That sounds almost as if they don't *want* there to be a frame of reference. Weird.
There are quite a few things they don't want, because there implications tugs at the strings of their theory of everything.
Another HUGE one is how randomness can yield all possible combinations. A mathematician says that if you flip a coin infinite times eventually you will turn up heads 10,000,000,000,000 times in a row without a single tales popping up. The math is sound and since there is no existing law that says "a moment/energy/process in oscillation tends to stay in oscillation" there is no way to validate human intuition when it says... no it won't.
Ask these same people if infinite monkeys can accidentally write Shakespeare if given infinity time... they say yes. Ask them if you can set off infinite bombs in the middle of infinite scrabble pieces an infinite amount of times and eventually recreate the text in the bible... they will say yes.
It's stupid...
But the reason why they HAVE to hold onto it so strongly has nothing to do with monkeys, Shakespeare or flipping coins. The truth is that everything based upon the existence of life occurring in the universe and evolution through randomness is rooted in the fundamental idea that "given enough time all possible outcomes are almost certain to happen".

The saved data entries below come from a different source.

(* ===== verification/Config.v ===== *)
(** * Configuration: [config.py]

    The validated configuration records, the [endpoint] validator with the
    [host] and [port] views of it, and the choice of the target a call goes to.
    A [Config] here is one that [Config.model_validate] accepted; [Validate]
    models how it is made from a TOML document. *)
From S2P Require Import Prelude Py.

(* ------------------------------------------------------------------ *)
(** ** Records *)

Inductive LogLevel := Ldebug | Linfo | Lwarn | Lerror.
Inductive McpTransport := Stdio | Sse | StreamableHttp.

Record ServerConfig := {
  log_level : LogLevel;
  log_dir : string;
  archive_root : string;
  archive_keep_runs : option Z;
  serial_log_keep : option Z;
  serial_log_max_total_mb : option Z;
  mcp_transport : McpTransport;
  mcp_http_addr : string;
  default_target : option string }.
Definition ServerConfig_default : ServerConfig :=
  {| log_level := Linfo; log_dir := "logs"; archive_root := "archive";
     archive_keep_runs := Some 50; serial_log_keep := Some 20;
     serial_log_max_total_mb := Some 512; mcp_transport := Stdio;
     mcp_http_addr := "127.0.0.1:7180"; default_target := None |}.

Record QmpChannel := { qmp_enabled : bool; qmp_endpoint : string }.
Record McpdChannel :=
  { mcpd_enabled : bool; mcpd_endpoint : string; discovery_port : option Z }.
Record GdbChannel := { gdb_enabled : bool; gdb_endpoint : string }.
Record SerialChannel := { ser_enabled : bool; ser_port : string; ser_baud : Z }.

Record InputConfig := {
  in_enabled : bool;
  max_text_len : Z;
  max_events : Z;
  default_delay_ms : Z;
  allow_drag : bool }.
Definition InputConfig_default : InputConfig :=
  {| in_enabled := false; max_text_len := 128; max_events := 256;
     default_delay_ms := 15; allow_drag := true |}.

Record TargetChannels := {
  mcpd : option McpdChannel;
  qmp : option QmpChannel;
  gdb : option GdbChannel;
  uboot : option SerialChannel;
  mcu : option SerialChannel }.

Record SandboxTargetConfig := {
  sb_path : option string;
  default_extmem_mb : Z;
  default_window_mb : Z;
  cfg_deny_libs : list string }.

Inductive TargetType := Qemu | Remote.
#[export] Instance TargetType_eq_dec : EqDecision TargetType.
Proof. solve_decision. Defined.

Record TargetConfig := {
  type : TargetType;
  display_name : option string;
  machine : option string;
  qemu_config : option string;
  headless : bool;
  tags : list string;
  channels : TargetChannels;
  sandbox : option SandboxTargetConfig;
  input : option InputConfig }.

Record PathsConfig := {
  amiga_qemu_tests : option string;
  qemu_binary : option string;
  sandboxvm : option string }.

Record DefaultsConfig := {
  dest_volume : option string;
  sources_dir : option string;
  def_machine : option string;
  iso_filename : option string;
  exec_priority : option Z }.

(** [targets] is a dict: the TOML order is kept, names are distinct. *)
Record Config := {
  server : ServerConfig;
  paths : PathsConfig;
  defaults : DefaultsConfig;
  targets : list (string * TargetConfig) }.

Definition config_ok (c : Config) : Prop := NoDup (targets c).*1.

(* ------------------------------------------------------------------ *)
(** ** Endpoints *)

(** The [_check_endpoint] validator of the three TCP channels. *)
Definition check_endpoint (v : string) : res exn string :=
  if negb (contains (txt ":") (txt v)) then Raise (EPy ValueError)
  else match rpartition ":" (txt v) with
       | None => Raise (EPy ValueError)
       | Some (host, port) =>
           if (if host is [] then true else false) || negb (isdigit port)
           then Raise (EPy ValueError) else Ret v
       end.

(** The [host] and [port] properties.  [rpartition] of a string without a
    colon is [("", "", v)]. *)
Definition endpoint_host (v : string) : string :=
  match rpartition ":" (txt v) with Some (host, _) => str host | None => "" end.
Definition endpoint_port (v : string) : res exn Z :=
  let port := match rpartition ":" (txt v) with Some (_, p) => p | None => txt v end in
  match int_of_text 10 port with Some n => Ret n | None => Raise (EPy ValueError) end.

(* ------------------------------------------------------------------ *)
(** ** Targets *)

(** [Config.target] *)
Definition target (c : Config) (name : string) : res exn TargetConfig :=
  match assoc name (targets c) with Some t => Ret t | None => Raise (EPy KeyError) end.

(** Python truth of an optional string. *)
Definition truthy (s : option string) : option string :=
  match s with Some "" => None | _ => s end.

(** [Config.resolve_target]: an explicit name wins over the default. *)
Definition resolve_target (c : Config) (name : option string) : res exn string :=
  let given := str (strip (txt (default "" name))) in
  let chosen := match truthy (Some given) with
                | Some n => Some n
                | None => truthy (default_target (server c))
                end in
  match chosen with
  | None => Raise (EPy ValueError)
  | Some n => if decide (n ∈ (targets c).*1) then Ret n else Raise (EPy ValueError)
  end.

(* ------------------------------------------------------------------ *)
(** ** Properties *)


(** Writing and reading a host and port. *)
Definition make_endpoint (host : string) (port : Z) : string :=
  str (txt host ++ ":"%char :: show_base 10 port).

Lemma colon_not_digit z : 0 ≤ z → ":"%char ∉ show_base 10 z.
Proof.
  intros Hz Hin. pose proof (show_base_digits 10 z ltac:(lia) Hz) as Hd.
  rewrite Forall_forall in Hd. destruct (Hd _ Hin) as (d & Hd' & Heq).
  destruct (digit_char_plain d) as (_ & _ & _ & Hne); [lia|]. by apply Hne.
Qed.

Lemma isdigit_show z : 0 ≤ z → isdigit (show_base 10 z) = true.
Proof.
  intros Hz. pose proof (show_base_digits 10 z ltac:(lia) Hz) as Hd.
  pose proof (parse_show 10 z ltac:(lia) Hz) as Hp.
  unfold isdigit. destruct (show_base 10 z) as [|c t]; [done|].
  apply Is_true_true, forallb_True. eapply Forall_impl; [exact Hd|]. intros c' (d & Hd' & ->).
  unfold digit_char. rewrite (proj2 (Z.ltb_lt d 10)) by lia.
  unfold is_digit, is_decimal, in_range. rewrite ord_chr by lia.
  by replace ((48 <=? 48 + d) && (48 + d <=? 57)) with true by lia.
Qed.

(** Every [host:port] text the validator was written for passes it, and the
    two properties give the parts back -- also when the host itself contains
    colons (an IPv6 literal). *)
Lemma endpoint_parts_spec host port :
  host ≠ "" → 0 ≤ port →
  let v := make_endpoint host port in
  check_endpoint v = Ret v ∧ endpoint_host v = host ∧ endpoint_port v = Ret port.
Proof.
  intros Hhost Hport v. unfold v, make_endpoint, check_endpoint, endpoint_host, endpoint_port.
  rewrite !txt_str, rpartition_app by (by apply colon_not_digit).
  rewrite int_of_show by lia. rewrite isdigit_show by done.
  change (txt ":") with [":"%char]. rewrite contains_char, bool_decide_eq_true_2 by set_solver. simpl.
  rewrite str_txt. destruct host as [|c h]; [done|]. done.
Qed.

Lemma endpoint_parts_spec_witness :
  let v := make_endpoint "::1" 4321 in
  v = "::1:4321" ∧ check_endpoint v = Ret v ∧ endpoint_host v = "::1" ∧ endpoint_port v = Ret 4321.
Proof.
  split; [vm_compute; reflexivity|]. apply (endpoint_parts_spec "::1" 4321); [discriminate|lia].
Defined.

(** The trimmed name a caller gave, [""] for none. *)
Definition given (name : option string) : string := str (strip (txt (default "" name))).

(** [resolve_target] returns [n] exactly when [n] is configured and is
    the trimmed name given, or, when none was given, the non-empty default:
    an explicit name is never replaced by the default, and nothing is
    returned that the configuration does not have. *)
Theorem resolve_target_spec c name n :
  resolve_target c name = Ret n ↔
  n ∈ (targets c).*1 ∧ n ≠ "" ∧
  if decide (given name = "") then default_target (server c) = Some n else n = given name.
Proof.
  unfold resolve_target, given. set (g := str (strip (txt (default "" name)))).
  assert (∀ m, (if decide (m ∈ (targets c).*1) then Ret m else Raise (EPy ValueError)) = Ret n ↔
               n ∈ (targets c).*1 ∧ n = m) as Hm.
  { intros m. case_decide; naive_solver. }
  destruct (decide (g = "")) as [->|Hg].
  - simpl. destruct (default_target (server c)) as [[|a d]|]; simpl; [naive_solver| |naive_solver].
    rewrite Hm. naive_solver.
  - assert (truthy (Some g) = Some g) as -> by (by destruct g). rewrite Hm. naive_solver.
Qed.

Note: Even though according to that very same math you would have to flip a coin every second for more than twice as long as the universe has existed (according to current cosmological models) in order to be reasonably certain to flip even 100 heads in a row. I don't remember what the number was exactly and I do not feel like doing the math right now, but it was like 24 to 30 billion years or so.
Now... how many unique combinations (and time) is needed to be reasonably certain that randomness will accidentally create your DNA? It's a hell of allot more than 10,000,000,000,000,000 and a hell of allot more than the time it would take to "oops look I flipped a 100 heads in a row"
Just some food for thought!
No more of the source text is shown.